Nike, Mac Donald, Netflix, General Motors, Amazon ou encore H&M… De nombreuses entreprises américaines et même internationales sortent de leur silence et s’engagent ouvertement contre le racisme. Elles font écho aux manifestions qui se déroulent aux Etats-Unis après la mort de George Floyd, un Afro-Américain asphyxié lors d’un contrôle de police à Minneapolis. Trois questions à Grégoire Mialet, président de C-Ways, un cabinet de conseil en marketing.
RFI : Les entreprises américaines, et même internationales, tous secteurs confondus, soutiennent ouvertement le mouvement antiraciste aux Etats-Unis depuis le décès de Georges Floyd. Comment se caractérise ce soutien ?
Grégoire Mailet : Les marques communiquent beaucoup sur le racisme en ce moment, mais surtout, elles ont compris que communiquer, c’est-à-dire réagir à un événement, le condamner ne suffit plus. Les marques ont la nécessité d’aller beaucoup plus loin qu’un simple communiqué, voire des dons de 100 000 dollars à telle ou telle association. Elles doivent se positionner comme de véritables acteurs de ce mouvement social. Et pour cela, elles prennent des risques. Prendre un risque c’est être capable de mettre son « business » sur la table pour dire : je m’engage, car ce sont des valeurs auxquelles je tiens. On a vu des marques de mode fermer des magasins toute une journée – Fenty, la marque de Rihanna, et H&M par exemple – pour dire : la communauté noire, c’est une communauté qui est très importante. C’est une position forte parce qu’elle est tranchée, avec, pour ces entreprises, un œil sur les retombées sur le long terme de s’être engagées dans la lutte contre le racisme.

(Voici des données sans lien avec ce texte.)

Lemma accepted_submission_is_scored_witness :
  submission_ok Stub.mapping Stub.submission_wellformed = true
  /\ exists r,
       score_submission Stub.sent_tokenize Stub.tokenizer Stub.bertscore_F Stub.nli
         Stub.submission_wellformed Stub.gold_data true true true true = Ok r
       /\ map fst r = ["t1"].
Proof.
  split; [reflexivity|].
  apply (accepted_submission_is_scored Stub.sent_tokenize Stub.tokenizer
           Stub.bertscore_F Stub.nli stub_tokenizer_special_tokens Stub.mapping).
  - reflexivity.
  - intros t gold [[= <- <-]|[]]. split; [|split].
    + exists ["p1"; "p2"]. split; [reflexivity|]. simpl. tauto.
    + split; [|split].
      * intros _. split; vm_compute; discriminate.
      * intros _ p Hp. simpl in Hp. destruct Hp as [<-|[<-|[]]]; eexists; reflexivity.
      * intros _. split.
        -- exists "p1", {| post_summary_sents := ["They went for a walk."];
                           post_wellbeing_score := Some 7 |}, 7.
           split; [left; reflexivity|]. split; reflexivity.
        -- intros p g w Hg Hw. simpl in Hg.
           destruct (String.eqb p "p1"); [injection Hg as <-|].
           { injection Hw as <-. unfold WellbeingScorer.small.
             rewrite WellbeingFacts.bound_eq. lia. }
           destruct (String.eqb p "p2"); [injection Hg as <-|discriminate].
           injection Hw as <-. unfold WellbeingScorer.small.
           rewrite WellbeingFacts.bound_eq. lia.
    + intros _ p fields Hp Hrec. simpl in Hp.
      destruct Hp as [<-|[<-|[]]]; vm_compute in Hrec; injection Hrec as <-; discriminate.
Defined.

(** *** Not-a-number *)

Lemma mask_assign_keeps {A} (f : A -> bool) (a vals r : list A) (x : A) :
  mask_assign a (map f a) vals = Ok r -> In x a -> f x = false -> In x r.
Proof.
  revert vals r. induction a as [|y a IH]; intros vals r; simpl; [done|].
  destruct (f y) eqn:Ey.
  - destruct vals as [|v vals]; [done|].
    destruct (mask_assign a (map f a) vals) as [r'|] eqn:E; simpl; [|done].
    intros [= <-] [->|Hin] Hx; [congruence|]. right. by eapply IH.
  - destruct (mask_assign a (map f a) vals) as [r'|] eqn:E; simpl; [|done].
    intros [= <-] [->|Hin] Hx; [by left|]. right. by eapply IH.
Qed.

(** The penalty leaves the predictions that are not null as they are. *)
Lemma penalize_missing_keeps (g : list Z) (p p' : list (option num)) (v : num) :
  WellbeingScorer.penalize_missing g p (map WellbeingScorer.is_None p) = Ok p' ->
  In (Some v) p -> In (Some v) p'.
Proof.
  unfold WellbeingScorer.penalize_missing.
  destruct (mask_any _); [|by intros [= <-]].
  destruct (if mask_all _ then _ else _) as [E|]; cbn [bind]; [|done].
  destruct (mask_select g _) as [golds|]; cbn [bind]; [|done].
  intros Hassign Hin. by eapply mask_assign_keeps.
Qed.

Lemma annotated_In (y_trues : list (option Z)) (y_preds : list (option num))
    (w : Z) (q : option num) :
  length y_trues = length y_preds ->
  In (w, q) (WellbeingScorer.annotated y_trues y_preds) -> In q y_preds.
Proof.
  revert y_preds. induction y_trues as [|[t|] y_trues IH]; intros [|q' y_preds] Hlen;
    simpl; try done.
  - intros [[= _ <-]|Hin]; [by left|]. right. apply IH; [simpl in Hlen; lia|done].
  - intros Hin. right. apply IH; [simpl in Hlen; lia|done].
Qed.
(** Decoding what [encode] produced gives the string back. *)
Lemma decode_encode (s : pystr) :
  forall bs, encode s = Ok bs -> utf8_decode bs = s.
Proof.
  induction s as [|c s IH]; simpl; intros bs H.
  - injection H as <-. reflexivity.
  - destruct (utf8_encode_char c) as [cs|] eqn:Hc; [|discriminate].
    destruct (encode s) as [rest|] eqn:Hs; [|discriminate].
    simpl in H. injection H as <-.
    rewrite (decode_encode_char c rest Hc). f_equal. now apply IH.
Qed.

(** X18.  [create_anonymization_hash] raises UnicodeEncodeError exactly
    on texts that cannot be encoded.  Otherwise it returns the digest
    of bytes that decode back to the text, so two texts are hashed
    over the same bytes only when they are the same text. *)
Theorem X18_anonymization_hash
        (sha256_hexdigest : list N -> pystr) (text : pystr) :
  (AnonymizationRoutes.create_anonymization_hash sha256_hexdigest text =
     Raise UnicodeEncodeError <-> ~ encodable text) /\
  (forall digest,
     AnonymizationRoutes.create_anonymization_hash sha256_hexdigest text = Ok digest ->
     exists data, encode text = Ok data /\
                  digest = sha256_hexdigest data /\
                  utf8_decode data = text) /\
  (forall other data,
     encode text = Ok data -> encode other = Ok data -> other = text).
Proof.
  unfold AnonymizationRoutes.create_anonymization_hash.
  split; [|split].
  - destruct (encode_outcome text) as [[Henc (data & ->)] | [Henc ->]]; cbn [bind].
    + split; [discriminate | tauto].
    + split; [tauto | reflexivity].
  - intros digest H. destruct (encode text) as [data|] eqn:E; [|discriminate].
    cbn [bind] in H. injection H as <-.
    exists data. split; [reflexivity|]. split; [reflexivity|].
    now apply decode_encode.
  - intros other data H1 H2.
    apply decode_encode in H1, H2. congruence.
Qed.

Lemma X18_anonymization_hash_witness :
  ~ encodable [55296%N] /\
  AnonymizationRoutes.create_anonymization_hash (fun _ => []) [55296%N] =
    Raise UnicodeEncodeError.
Proof.
  assert (H : ~ encodable [55296%N]) by (unfold encodable; simpl; discriminate).
  split; [exact H|].
  exact (proj2 (proj1 (X18_anonymization_hash (fun _ => []) [55296%N])) H).
Defined.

Autre exemple, Nike a transformé son célèbre slogan « Just Do It–» (Simplement fais-le) en « Don’t do it » (Ne le fais pas), en référence au racisme. Une campagne que son concurrent Adidas a aussitôt relayée. Nike est d’ailleurs un des premiers à s’être engagé publiquement en 2016 en soutenant Colin Kaepernick. Le joueur de football américain avait posé un genou à terre pendant l’hymne américain pour protester contre les violences policières envers les Noirs aux Etats-Unis. Nike avait pris un risque fort en s’associant à ce joueur très critiqué, même par Donald Trump, en campagne pour les présidentielles, mais il en a tiré des bénéfices depuis et aujourd’hui encore parce qu’il est cohérent avec ses engagements.
Let’s all be part of the change.#UntilWeAllWin pic.twitter.com/guhAG48Wbp
— Nike (@Nike) May 29, 2020
Les violences policières envers les Noirs ne sont pas un phénomène nouveau aux Etats-Unis. Qu’est-ce qui a changé cette fois pour que les marques sortent de leur silence habituel ?
Le silence était, c’est vrai, assourdissant. Les marques s’engageaient assez peu. Pour plusieurs raisons. Il s’agit d’un sujet extrêmement sensible aux Etats-Unis parce que la question raciale est criante. En France et dans d’autres européens, cette question n’est pas abordée parce que les statistiques ethniques et le marketing ethnique ne sont pas autorisés, donc les enseignes ne peuvent pas se positionner concrètement à ce sujet. Mais là, il y a une rupture. Quelque chose a changé et c’est dû à l’accumulation d’événements racistes aux Etats-Unis et à la force de ce qui passé le 25 mai. La vidéo de l’interpellation de George Floyd a choqué tout le monde et provoqué une émotion très forte. Les marques doivent répondre à cette émotion et se positionner.
Les marques doivent donc répondre, voire devancer les besoins des consommateurs…
Les marques sont des acteurs de la société extrêmement puissants. Elles ne peuvent pas rester complètement silencieuses face aux événements qui suscitent un tel niveau d’émotion dans le monde. Le consommateur est lui-même de plus en plus activiste. Il attend des actions concrètes de la part des marques. Des actes, pas uniquement des paroles. Il attend également un engagement fort. Un engagement, pour lui, c’est acheter des marques qui véhiculent les valeurs auxquelles il souscrit. C’est aussi la possibilité, pour lui, de sensibiliser d’autres consommateurs à ces valeurs. Le consommateur est dans cet esprit-là et la marque est obligée de répondre à cette demande. Elle doit s’adapter aux valeurs de ses clients. C’est une nouvelle ère dans la société de consommation. Les marques doivent s’adapter bien plus qu’elles ne le faisaient auparavant aux valeurs portées par leur clientèle.